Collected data

(** With every active server up, successive calls go through the active list
    in order, round and round: as many calls as there are servers hand out
    each exactly once. *)
Theorem round_robin_visits_all ip s hs :
  let n := zlen (ups_heartbeats_active s) in
  0 < n -> 0 <= round_robin_index s -> round_robin_index s + n < 2 ^ 64 ->
  holds (cells s) (ups_heartbeats_active s) hs -> Forall (fun h => disable h = false) hs ->
  calls (length hs) (round_robin ip) s =
    (Ok (Some <$> (rotate (Z.to_nat (round_robin_index s + 1)) (conn_of <$> hs))),
     set_rr (round_robin_index s + n) s) /\
  rotate (Z.to_nat (round_robin_index s + 1)) (conn_of <$> hs) ≡ₚ conn_of <$> hs.
Proof.
  cbn zeta. intros Hn Hr0 Hr Hact Hup. set (n := zlen (ups_heartbeats_active s)) in *.
  pose proof (hs_len s hs Hact) as Hl. fold n in Hl.
  assert (forall k s', Z.of_nat k <= n -> s' = set_rr (round_robin_index s + n - Z.of_nat k) s ->
    calls k (round_robin ip) s' =
    (Ok (Some <$> drop (length hs - k) (rotate (Z.to_nat (round_robin_index s + 1)) (conn_of <$> hs))),
     set_rr (round_robin_index s + n) s)) as Hgen.
  2:{ split.
      - rewrite (Hgen (length hs) s); [by rewrite Nat.sub_diag|unfold zlen in Hl; lia|].
        replace (_ - _) with (round_robin_index s) by (unfold zlen in Hl; lia). by destruct s.
      - unfold rotate. rewrite Permutation_app_comm. by rewrite take_drop. }
  induction k as [|k IH]; intros s' Hk ->.
  { cbn. rewrite drop_ge by (rewrite length_rotate, length_fmap; lia).
    by rewrite Z.sub_0_r. }
  set (rr := round_robin_index s + n - Z.of_nat (S k)).
  assert (wrap64 (rr + 1) = rr + 1) as Ew by (apply wrap_id; unfold in_width, rr; lia).
  pose proof (Z.mod_pos_bound (rr + 1) n ltac:(lia)) as Hm.
  destruct (vget_in_range hs ((rr + 1) mod n)) as (h & _ & Hh); [lia|].
  assert (rotate (Z.to_nat (round_robin_index s + 1)) (conn_of <$> hs) !! (length hs - S k)%nat =
          Some (conn_of h)) as Hx.
  { apply lookup_rotate_r_Some. rewrite length_fmap. unfold zlen in Hl. split; [|lia].
    rewrite list_lookup_fmap. unfold rotate_nat_add.

    replace (Z.to_nat _) with (Z.to_nat ((rr + 1) mod n)); [by rewrite Hh|].
    f_equal. rewrite <- Hl. f_equal. unfold rr, zlen in *. lia. }
  cbn [calls]. step by (apply (round_robin_up ip _ hs h); [exact Hn|exact Hact|cbn; fold n; by rewrite Ew|
    by eapply Forall_lookup_1 in Hup]).
  cbn [round_robin_index set_rr]. rewrite Ew.
  step by (apply IH; [lia|]; unfold set_rr, rr; cbn; f_equal; lia).
  rewrite (drop_S _ _ _ Hx). replace (S (length hs - S k)) with (length hs - k)%nat
    by (unfold zlen in Hl; lia). done.
Qed.

(** Round robin reads the active list at a position counted by the number of
    configured servers once it has met one that is down, and panics when that
    position lies past the active list. *)
Theorem round_robin_panics ip s hs h :
  let n := zlen (ups_heartbeats_active s) in
  let rr := round_robin_index s + 1 in
  0 < n < zlen (ups_heartbeats s) -> 0 <= rr < 2 ^ 64 - 1 ->
  holds (cells s) (ups_heartbeats_active s) hs ->
  hs !! Z.to_nat (rr mod n) = Some h -> disable h = true ->
  n <= (rr + 1) mod zlen (ups_heartbeats s) ->
  round_robin ip s = (Panic, set_rr (rr + 1) s).
Proof.
  cbn zeta. set (n := zlen (ups_heartbeats_active s)). set (rr := round_robin_index s + 1).
  intros Hn Hr Hact Hh Hd Hpast. pose proof (Z.mod_pos_bound rr n ltac:(lia)).
  destruct (Forall2_lookup_r _ _ _ _ _ Hact Hh) as (r & Er & Ec).
  assert (exists fuel, loop_fuel s = S (S fuel)) as (fuel & Hf).
  { unfold loop_fuel, zlen in *. exists (pred (length (ups_heartbeats s))). lia. }
  unfold round_robin. do 3 step. fold n. destruct (Z.leb_spec n 0); [lia|].
  do 2 step. cbn [round_robin_index set_rr]. fold rr. rewrite (wrap_id 64 rr) by (unfold in_width; lia).
  step by (unfold lift; by rewrite zrem_ok by lia).
  rewrite Hf. cbn [round_robin_loop]. do 2 step.
  change (ups_heartbeats_active (set_rr rr s)) with (ups_heartbeats_active s).
  change (ups_heartbeats (set_rr rr s)) with (ups_heartbeats s).
  step by (unfold lift; rewrite (proj2 (vget_ok _ _ r)); [done|by split; [lia|]]).
  step by (by apply cell_ok). rewrite Hd. do 2 step. cbn [round_robin_index set_rr].
  rewrite (wrap_id 64 (rr + 1)) by (unfold in_width; lia).
  step by (unfold lift; by rewrite zrem_ok by lia).
  destruct (Z.eqb_spec ((rr + 1) mod zlen (ups_heartbeats s)) (rr mod n)); [lia|].
  do 2 step. cbn [ups_heartbeats_active set_rr]. unfold lift at 1, mbind, stm_bind.
  by rewrite vget_out by (fold n; lia).
Qed.

(** ** Examples *)

(** Server [i] with its weight, up or down. *)
Definition demo (i w : Z) (down : bool) : UpstreamHeartbeatData :=
  mkServer 0 i None (show_u i) i 0 down None 0 0 0 w w 0.

(** The servers [hs], of which the first [n] are active. *)
Definition demo_ups (hs : list UpstreamHeartbeatData) (n : nat) : UpstreamData :=
  let rs := seqZ 0 (zlen hs) in
  mkUps (list_to_map (zip rs hs)) (zlen hs) false false false "weight" [] rs (take n rs) ∅ 0 0 [] [].

Definition demo_weights : list UpstreamHeartbeatData :=
  [demo 0 5 false; demo 1 1 false; demo 2 1 false].

Lemma weight_is_fair_witness :
  exists picks, calls 7 (weight_balancer "") (demo_ups demo_weights 3) =
    (Ok (Some <$> picks), demo_ups demo_weights 3) /\ zlen picks = 7 /\
    Forall (fun h => zcount (conn_of h) picks = weight h) demo_weights.
Proof.
  apply (weight_is_fair "" (demo_ups demo_weights 3) [0; 1; 2] demo_weights).
  - done.
  - by apply (bool_decide_eq_true_1 _).
  - done.
  - done.
  - repeat constructor.
  - repeat constructor; done.
  - by apply (bool_decide_eq_true_1 _).
  - done.
Defined.

(** The order is the interleaved one: a heavy server is not used up first. *)
Example weight_order :
  (calls 7 (weight_balancer "") (demo_ups demo_weights 3)).1 =
  Ok ((fun i => Some (None, false, i)) <$> [0; 0; 1; 0; 2; 0; 0]).
Proof. vm_compute. reflexivity. Qed.

Lemma round_robin_visits_all_witness :
  calls 3 (round_robin "") (demo_ups demo_weights 3) =
    (Ok (Some <$> rotate 1 (conn_of <$> demo_weights)), set_rr 3 (demo_ups demo_weights 3)) /\
  rotate 1 (conn_of <$> demo_weights) ≡ₚ conn_of <$> demo_weights.
Proof.
  apply (round_robin_visits_all "" (demo_ups demo_weights 3) demo_weights); try done;
    repeat constructor.
Defined.

(** Three servers, of which the second went down since the active list was
    made without the third. *)
Definition demo_down : UpstreamData := demo_ups [demo 0 1 false; demo 1 1 true; demo 2 1 true] 2.

Lemma round_robin_panics_witness :
  round_robin "" demo_down = (Panic, set_rr 2 demo_down).
Proof.
  apply (round_robin_panics "" demo_down [demo 0 1 false; demo 1 1 true] (demo 1 1 true));
    try done; repeat constructor.
Defined.

Lemma random_spec_witness : random 1 "" demo_down = (Panic, demo_down).
Proof.
  exact (random_spec 1 "" demo_down [demo 0 1 false; demo 1 1 true] (demo 0 1 false)
    ltac:(done) ltac:(done) ltac:(done) ltac:(repeat constructor) ltac:(reflexivity)).
Defined.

What you need to do = Going back to the entries above, set down exactly the lines that begin at the one with "cbn zeta. intros" and end at the one with "cbn [calls]. step", both included, and nothing else.

Exercise answer =
  cbn zeta. intros Hn Hr0 Hr Hact Hup. set (n := zlen (ups_heartbeats_active s)) in *.
  pose proof (hs_len s hs Hact) as Hl. fold n in Hl.
  assert (forall k s', Z.of_nat k <= n -> s' = set_rr (round_robin_index s + n - Z.of_nat k) s ->
    calls k (round_robin ip) s' =
    (Ok (Some <$> drop (length hs - k) (rotate (Z.to_nat (round_robin_index s + 1)) (conn_of <$> hs))),
     set_rr (round_robin_index s + n) s)) as Hgen.
  2:{ split.
      - rewrite (Hgen (length hs) s); [by rewrite Nat.sub_diag|unfold zlen in Hl; lia|].
        replace (_ - _) with (round_robin_index s) by (unfold zlen in Hl; lia). by destruct s.
      - unfold rotate. rewrite Permutation_app_comm. by rewrite take_drop. }
  induction k as [|k IH]; intros s' Hk ->.
  { cbn. rewrite drop_ge by (rewrite length_rotate, length_fmap; lia).
    by rewrite Z.sub_0_r. }
  set (rr := round_robin_index s + n - Z.of_nat (S k)).
  assert (wrap64 (rr + 1) = rr + 1) as Ew by (apply wrap_id; unfold in_width, rr; lia).
  pose proof (Z.mod_pos_bound (rr + 1) n ltac:(lia)) as Hm.
  destruct (vget_in_range hs ((rr + 1) mod n)) as (h & _ & Hh); [lia|].
  assert (rotate (Z.to_nat (round_robin_index s + 1)) (conn_of <$> hs) !! (length hs - S k)%nat =
          Some (conn_of h)) as Hx.
  { apply lookup_rotate_r_Some. rewrite length_fmap. unfold zlen in Hl. split; [|lia].
    rewrite list_lookup_fmap. unfold rotate_nat_add.

    replace (Z.to_nat _) with (Z.to_nat ((rr + 1) mod n)); [by rewrite Hh|].
    f_equal. rewrite <- Hl. f_equal. unfold rr, zlen in *. lia. }
  cbn [calls]. step by (apply (round_robin_up ip _ hs h); [exact Hn|exact Hact|cbn; fold n; by rewrite Ew|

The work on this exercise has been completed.